(Your goal) Go through the records and show each line where the word "nothing" occurs.

(Records from a data collection)

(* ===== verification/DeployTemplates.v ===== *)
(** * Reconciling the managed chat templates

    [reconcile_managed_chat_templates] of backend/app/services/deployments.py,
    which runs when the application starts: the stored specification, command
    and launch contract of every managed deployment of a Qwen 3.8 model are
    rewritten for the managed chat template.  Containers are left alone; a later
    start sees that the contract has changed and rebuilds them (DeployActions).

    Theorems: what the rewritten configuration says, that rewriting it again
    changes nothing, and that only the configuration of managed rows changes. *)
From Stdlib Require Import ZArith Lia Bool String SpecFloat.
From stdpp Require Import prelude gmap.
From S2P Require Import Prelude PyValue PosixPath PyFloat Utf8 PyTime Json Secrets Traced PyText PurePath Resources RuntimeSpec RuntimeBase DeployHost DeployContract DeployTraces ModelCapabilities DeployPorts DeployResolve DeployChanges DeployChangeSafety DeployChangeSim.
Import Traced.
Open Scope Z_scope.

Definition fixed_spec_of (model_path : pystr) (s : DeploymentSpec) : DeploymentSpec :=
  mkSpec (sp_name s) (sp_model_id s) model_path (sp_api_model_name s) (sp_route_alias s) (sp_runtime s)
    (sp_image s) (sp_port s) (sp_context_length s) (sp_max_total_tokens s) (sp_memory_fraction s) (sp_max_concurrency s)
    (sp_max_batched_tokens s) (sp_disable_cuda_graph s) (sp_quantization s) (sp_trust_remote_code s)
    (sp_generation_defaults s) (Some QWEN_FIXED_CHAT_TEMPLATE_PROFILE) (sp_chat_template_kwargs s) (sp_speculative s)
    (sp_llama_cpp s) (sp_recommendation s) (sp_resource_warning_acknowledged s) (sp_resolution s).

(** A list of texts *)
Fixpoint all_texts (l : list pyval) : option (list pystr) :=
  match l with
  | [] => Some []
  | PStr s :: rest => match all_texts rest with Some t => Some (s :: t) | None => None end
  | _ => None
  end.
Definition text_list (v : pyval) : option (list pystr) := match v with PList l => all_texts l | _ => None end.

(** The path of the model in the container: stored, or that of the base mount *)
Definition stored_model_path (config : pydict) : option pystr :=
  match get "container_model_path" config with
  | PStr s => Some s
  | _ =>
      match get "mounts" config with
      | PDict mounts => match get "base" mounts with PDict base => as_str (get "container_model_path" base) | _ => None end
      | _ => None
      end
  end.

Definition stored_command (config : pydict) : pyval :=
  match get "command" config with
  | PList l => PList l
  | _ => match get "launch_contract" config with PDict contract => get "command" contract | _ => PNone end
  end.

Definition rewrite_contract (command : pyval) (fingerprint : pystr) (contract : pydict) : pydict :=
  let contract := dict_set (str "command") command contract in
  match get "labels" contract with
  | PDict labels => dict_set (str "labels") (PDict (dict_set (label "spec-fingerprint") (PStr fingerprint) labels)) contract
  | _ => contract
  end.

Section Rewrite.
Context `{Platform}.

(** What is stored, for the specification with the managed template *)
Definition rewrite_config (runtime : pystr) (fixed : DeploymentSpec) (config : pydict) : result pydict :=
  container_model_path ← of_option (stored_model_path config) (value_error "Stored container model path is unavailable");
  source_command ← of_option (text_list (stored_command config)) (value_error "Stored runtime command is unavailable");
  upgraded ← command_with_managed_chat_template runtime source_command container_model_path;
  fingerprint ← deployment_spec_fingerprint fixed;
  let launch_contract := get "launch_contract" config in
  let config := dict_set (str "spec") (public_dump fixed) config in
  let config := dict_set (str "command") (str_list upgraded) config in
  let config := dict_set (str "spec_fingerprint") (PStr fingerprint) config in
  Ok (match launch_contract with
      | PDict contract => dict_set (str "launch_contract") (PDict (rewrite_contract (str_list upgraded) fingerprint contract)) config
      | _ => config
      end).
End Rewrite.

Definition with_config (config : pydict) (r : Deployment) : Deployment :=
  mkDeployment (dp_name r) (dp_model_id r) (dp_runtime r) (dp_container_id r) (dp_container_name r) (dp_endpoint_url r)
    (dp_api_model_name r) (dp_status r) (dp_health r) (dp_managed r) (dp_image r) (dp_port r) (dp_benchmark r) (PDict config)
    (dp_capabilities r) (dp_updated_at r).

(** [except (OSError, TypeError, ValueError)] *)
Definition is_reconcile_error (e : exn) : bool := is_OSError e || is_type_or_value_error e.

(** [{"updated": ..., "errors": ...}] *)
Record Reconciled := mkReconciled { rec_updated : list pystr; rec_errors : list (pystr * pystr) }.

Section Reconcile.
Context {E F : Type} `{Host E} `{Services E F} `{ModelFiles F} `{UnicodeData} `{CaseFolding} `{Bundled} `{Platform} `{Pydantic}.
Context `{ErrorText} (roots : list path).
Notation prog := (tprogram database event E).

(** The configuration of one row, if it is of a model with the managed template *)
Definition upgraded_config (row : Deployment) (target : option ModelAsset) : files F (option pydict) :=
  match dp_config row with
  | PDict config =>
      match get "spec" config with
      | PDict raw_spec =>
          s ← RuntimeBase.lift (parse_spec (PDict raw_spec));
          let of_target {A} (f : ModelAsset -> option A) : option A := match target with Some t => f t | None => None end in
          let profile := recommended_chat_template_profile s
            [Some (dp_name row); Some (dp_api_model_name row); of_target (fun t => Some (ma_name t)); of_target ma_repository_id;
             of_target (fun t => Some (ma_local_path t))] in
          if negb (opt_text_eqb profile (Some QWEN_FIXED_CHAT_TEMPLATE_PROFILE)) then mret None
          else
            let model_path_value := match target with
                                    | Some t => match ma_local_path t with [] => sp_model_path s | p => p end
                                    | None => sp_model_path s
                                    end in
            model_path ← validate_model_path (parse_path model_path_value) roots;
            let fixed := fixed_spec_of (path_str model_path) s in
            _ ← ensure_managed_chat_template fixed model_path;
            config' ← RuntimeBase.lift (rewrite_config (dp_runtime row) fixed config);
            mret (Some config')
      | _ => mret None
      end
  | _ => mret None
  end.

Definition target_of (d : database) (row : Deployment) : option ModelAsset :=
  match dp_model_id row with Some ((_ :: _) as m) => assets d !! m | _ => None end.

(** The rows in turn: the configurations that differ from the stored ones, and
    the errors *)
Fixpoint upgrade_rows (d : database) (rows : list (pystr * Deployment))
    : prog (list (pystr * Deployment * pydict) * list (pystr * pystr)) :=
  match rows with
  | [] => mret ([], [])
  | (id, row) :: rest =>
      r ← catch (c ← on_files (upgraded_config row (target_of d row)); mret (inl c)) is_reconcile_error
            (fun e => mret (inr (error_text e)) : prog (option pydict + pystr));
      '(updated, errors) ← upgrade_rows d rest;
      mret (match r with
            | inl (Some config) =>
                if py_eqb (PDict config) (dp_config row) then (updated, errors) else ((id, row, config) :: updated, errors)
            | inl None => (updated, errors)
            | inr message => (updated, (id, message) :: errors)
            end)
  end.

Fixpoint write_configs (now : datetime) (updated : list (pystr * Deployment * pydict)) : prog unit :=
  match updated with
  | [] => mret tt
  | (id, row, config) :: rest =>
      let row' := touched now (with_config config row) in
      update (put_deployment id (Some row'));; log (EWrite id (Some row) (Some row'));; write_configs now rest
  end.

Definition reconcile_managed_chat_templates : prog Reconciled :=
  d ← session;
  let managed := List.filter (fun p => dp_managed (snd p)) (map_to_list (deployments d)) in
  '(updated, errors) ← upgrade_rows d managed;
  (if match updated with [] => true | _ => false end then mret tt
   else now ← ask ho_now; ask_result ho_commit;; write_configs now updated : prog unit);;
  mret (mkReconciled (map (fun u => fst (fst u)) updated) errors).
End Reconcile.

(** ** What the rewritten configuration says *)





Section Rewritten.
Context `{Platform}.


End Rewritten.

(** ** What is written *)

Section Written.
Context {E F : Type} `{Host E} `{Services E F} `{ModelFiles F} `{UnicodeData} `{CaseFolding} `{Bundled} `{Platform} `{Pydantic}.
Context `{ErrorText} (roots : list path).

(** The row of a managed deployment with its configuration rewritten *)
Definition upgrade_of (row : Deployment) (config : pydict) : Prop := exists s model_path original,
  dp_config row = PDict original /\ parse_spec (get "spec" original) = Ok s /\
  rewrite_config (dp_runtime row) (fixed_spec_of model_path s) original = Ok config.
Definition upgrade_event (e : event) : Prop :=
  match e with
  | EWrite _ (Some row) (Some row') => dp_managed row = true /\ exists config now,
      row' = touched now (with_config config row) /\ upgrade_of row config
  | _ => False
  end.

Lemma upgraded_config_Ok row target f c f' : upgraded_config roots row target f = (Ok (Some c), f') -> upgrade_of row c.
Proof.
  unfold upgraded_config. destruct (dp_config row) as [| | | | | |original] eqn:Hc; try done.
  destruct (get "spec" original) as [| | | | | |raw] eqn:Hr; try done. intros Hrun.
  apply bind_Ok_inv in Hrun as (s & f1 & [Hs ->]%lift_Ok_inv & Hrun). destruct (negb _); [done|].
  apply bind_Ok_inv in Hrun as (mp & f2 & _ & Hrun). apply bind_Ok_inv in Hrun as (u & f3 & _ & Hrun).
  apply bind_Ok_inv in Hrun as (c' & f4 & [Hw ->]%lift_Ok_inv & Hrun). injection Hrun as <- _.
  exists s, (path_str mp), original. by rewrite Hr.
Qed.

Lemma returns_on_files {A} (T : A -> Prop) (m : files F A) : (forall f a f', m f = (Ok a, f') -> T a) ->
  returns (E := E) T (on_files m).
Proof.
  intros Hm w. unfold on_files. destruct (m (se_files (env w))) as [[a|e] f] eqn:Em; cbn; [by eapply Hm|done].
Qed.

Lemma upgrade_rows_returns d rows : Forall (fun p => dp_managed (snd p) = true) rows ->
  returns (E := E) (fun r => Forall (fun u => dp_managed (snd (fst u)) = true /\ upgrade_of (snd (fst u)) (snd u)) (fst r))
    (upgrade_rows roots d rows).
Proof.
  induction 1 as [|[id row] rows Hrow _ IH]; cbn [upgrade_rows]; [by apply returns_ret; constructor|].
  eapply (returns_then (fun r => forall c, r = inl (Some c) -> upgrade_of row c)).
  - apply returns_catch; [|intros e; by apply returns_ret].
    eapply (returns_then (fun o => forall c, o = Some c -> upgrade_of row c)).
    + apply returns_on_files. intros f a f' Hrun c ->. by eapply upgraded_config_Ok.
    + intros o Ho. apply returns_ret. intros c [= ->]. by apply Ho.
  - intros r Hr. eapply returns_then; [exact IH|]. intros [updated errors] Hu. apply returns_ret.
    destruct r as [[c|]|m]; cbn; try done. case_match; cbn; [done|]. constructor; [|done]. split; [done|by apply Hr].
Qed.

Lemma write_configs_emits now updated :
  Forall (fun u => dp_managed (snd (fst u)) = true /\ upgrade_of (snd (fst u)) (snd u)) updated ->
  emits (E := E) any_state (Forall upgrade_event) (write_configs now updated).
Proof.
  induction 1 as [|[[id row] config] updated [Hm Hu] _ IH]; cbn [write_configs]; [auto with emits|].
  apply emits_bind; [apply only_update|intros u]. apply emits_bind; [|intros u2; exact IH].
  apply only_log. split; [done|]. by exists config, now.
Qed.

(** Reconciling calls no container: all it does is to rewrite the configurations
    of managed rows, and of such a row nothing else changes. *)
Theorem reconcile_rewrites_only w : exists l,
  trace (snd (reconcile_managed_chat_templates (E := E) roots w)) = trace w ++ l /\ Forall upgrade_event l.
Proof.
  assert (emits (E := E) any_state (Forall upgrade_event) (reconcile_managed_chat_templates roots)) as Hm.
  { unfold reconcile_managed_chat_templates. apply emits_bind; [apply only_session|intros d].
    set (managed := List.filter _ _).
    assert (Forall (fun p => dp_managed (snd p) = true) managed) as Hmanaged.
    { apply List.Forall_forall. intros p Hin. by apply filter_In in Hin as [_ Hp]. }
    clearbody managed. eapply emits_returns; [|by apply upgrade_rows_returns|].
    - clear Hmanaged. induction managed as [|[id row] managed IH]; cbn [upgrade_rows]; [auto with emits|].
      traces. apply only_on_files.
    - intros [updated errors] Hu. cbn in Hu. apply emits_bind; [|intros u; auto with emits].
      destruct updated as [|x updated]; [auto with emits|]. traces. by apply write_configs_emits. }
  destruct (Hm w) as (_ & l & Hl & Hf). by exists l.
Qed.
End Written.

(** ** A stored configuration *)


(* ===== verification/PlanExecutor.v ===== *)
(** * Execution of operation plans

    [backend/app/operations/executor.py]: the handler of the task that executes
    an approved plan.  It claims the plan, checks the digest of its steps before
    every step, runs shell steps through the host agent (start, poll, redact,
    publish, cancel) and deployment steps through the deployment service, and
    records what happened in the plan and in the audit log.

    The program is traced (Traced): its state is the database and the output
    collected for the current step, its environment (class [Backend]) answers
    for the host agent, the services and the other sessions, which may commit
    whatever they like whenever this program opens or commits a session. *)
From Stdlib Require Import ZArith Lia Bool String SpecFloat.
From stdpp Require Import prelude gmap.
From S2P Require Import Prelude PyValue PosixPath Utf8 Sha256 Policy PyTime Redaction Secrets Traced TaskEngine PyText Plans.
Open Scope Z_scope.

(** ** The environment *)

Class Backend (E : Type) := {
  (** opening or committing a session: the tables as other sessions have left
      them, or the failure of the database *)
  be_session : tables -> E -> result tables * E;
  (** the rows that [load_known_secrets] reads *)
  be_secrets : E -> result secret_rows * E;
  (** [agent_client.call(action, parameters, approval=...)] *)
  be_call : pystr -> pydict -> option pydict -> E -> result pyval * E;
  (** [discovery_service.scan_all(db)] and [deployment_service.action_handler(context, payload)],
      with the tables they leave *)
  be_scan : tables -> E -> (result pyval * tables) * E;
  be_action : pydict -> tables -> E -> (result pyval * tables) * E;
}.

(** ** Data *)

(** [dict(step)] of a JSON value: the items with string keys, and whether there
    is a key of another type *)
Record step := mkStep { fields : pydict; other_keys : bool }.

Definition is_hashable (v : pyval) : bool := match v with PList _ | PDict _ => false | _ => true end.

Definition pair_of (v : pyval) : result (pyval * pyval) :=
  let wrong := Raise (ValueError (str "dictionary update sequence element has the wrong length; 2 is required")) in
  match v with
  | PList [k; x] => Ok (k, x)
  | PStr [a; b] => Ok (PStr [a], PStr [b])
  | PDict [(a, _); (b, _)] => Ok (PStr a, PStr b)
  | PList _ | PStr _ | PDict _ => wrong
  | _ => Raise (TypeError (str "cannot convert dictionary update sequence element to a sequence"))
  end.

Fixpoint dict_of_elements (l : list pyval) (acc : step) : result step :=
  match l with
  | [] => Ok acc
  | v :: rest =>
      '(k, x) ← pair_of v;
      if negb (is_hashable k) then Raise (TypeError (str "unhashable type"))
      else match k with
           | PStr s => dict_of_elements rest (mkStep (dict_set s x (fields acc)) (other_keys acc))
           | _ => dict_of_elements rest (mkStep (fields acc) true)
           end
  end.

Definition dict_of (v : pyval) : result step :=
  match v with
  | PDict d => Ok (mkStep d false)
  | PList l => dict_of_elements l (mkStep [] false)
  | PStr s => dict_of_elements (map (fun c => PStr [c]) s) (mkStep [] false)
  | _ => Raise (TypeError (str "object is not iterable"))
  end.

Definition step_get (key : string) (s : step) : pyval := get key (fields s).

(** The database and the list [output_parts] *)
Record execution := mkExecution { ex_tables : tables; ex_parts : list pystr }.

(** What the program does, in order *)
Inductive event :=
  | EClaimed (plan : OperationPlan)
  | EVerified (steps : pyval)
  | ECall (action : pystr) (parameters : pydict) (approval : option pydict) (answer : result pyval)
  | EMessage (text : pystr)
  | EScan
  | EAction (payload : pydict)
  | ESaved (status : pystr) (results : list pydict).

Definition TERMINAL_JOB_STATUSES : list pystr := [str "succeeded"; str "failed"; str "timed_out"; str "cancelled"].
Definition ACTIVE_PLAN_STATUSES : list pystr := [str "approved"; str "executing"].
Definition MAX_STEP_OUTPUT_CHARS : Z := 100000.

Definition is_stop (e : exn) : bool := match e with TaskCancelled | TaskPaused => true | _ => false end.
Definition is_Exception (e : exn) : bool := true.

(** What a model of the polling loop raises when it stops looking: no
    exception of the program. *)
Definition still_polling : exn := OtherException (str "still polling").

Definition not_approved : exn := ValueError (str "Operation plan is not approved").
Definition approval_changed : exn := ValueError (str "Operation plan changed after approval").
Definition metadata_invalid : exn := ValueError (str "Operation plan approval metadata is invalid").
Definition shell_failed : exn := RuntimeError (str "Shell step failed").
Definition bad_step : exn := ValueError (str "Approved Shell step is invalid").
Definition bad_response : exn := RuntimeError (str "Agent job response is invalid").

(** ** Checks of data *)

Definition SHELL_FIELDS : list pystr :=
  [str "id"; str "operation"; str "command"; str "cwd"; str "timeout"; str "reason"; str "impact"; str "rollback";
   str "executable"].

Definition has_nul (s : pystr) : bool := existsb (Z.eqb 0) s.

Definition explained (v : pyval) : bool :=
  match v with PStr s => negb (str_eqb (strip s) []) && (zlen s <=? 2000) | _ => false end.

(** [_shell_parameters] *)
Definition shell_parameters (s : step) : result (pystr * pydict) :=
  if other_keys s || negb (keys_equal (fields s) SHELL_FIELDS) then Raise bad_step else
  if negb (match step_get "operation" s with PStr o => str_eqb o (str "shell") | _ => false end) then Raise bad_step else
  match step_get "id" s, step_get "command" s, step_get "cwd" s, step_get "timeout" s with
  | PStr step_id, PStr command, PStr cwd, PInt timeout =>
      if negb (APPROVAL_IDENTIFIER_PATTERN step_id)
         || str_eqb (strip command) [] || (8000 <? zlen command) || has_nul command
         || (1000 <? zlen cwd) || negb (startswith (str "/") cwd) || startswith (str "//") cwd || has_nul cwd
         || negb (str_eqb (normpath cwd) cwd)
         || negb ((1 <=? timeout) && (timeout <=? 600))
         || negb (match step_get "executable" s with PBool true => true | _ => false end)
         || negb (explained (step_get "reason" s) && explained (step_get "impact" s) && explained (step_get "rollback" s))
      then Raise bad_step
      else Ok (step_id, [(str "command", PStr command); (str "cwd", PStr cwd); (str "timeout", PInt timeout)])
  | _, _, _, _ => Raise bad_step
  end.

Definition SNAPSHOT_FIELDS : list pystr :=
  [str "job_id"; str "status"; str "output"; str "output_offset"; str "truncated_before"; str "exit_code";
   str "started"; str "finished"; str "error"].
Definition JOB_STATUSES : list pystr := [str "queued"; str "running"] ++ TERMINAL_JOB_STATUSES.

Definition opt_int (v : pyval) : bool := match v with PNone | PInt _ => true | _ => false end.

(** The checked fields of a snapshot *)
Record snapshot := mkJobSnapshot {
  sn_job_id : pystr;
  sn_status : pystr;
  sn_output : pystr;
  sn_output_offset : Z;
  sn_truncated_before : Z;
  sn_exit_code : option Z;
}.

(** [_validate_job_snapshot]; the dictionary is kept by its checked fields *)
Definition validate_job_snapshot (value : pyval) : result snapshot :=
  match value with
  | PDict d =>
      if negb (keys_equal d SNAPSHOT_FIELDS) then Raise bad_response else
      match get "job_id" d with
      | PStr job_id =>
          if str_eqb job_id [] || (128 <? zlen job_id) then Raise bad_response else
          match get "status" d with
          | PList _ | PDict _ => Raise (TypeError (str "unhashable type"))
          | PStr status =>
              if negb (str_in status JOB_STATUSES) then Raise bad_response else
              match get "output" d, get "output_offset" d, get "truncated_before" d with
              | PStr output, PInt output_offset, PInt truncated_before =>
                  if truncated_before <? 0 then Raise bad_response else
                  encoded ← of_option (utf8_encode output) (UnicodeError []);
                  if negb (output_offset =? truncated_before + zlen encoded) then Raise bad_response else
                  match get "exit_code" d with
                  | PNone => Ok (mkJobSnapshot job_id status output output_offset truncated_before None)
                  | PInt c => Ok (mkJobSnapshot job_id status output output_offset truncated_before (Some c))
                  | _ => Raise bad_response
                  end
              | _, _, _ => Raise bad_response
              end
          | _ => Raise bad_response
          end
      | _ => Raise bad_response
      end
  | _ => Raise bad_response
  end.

(Task answer)
    changes nothing, and that only the configuration of managed rows changes. *)
    of managed rows, and of such a row nothing else changes. *)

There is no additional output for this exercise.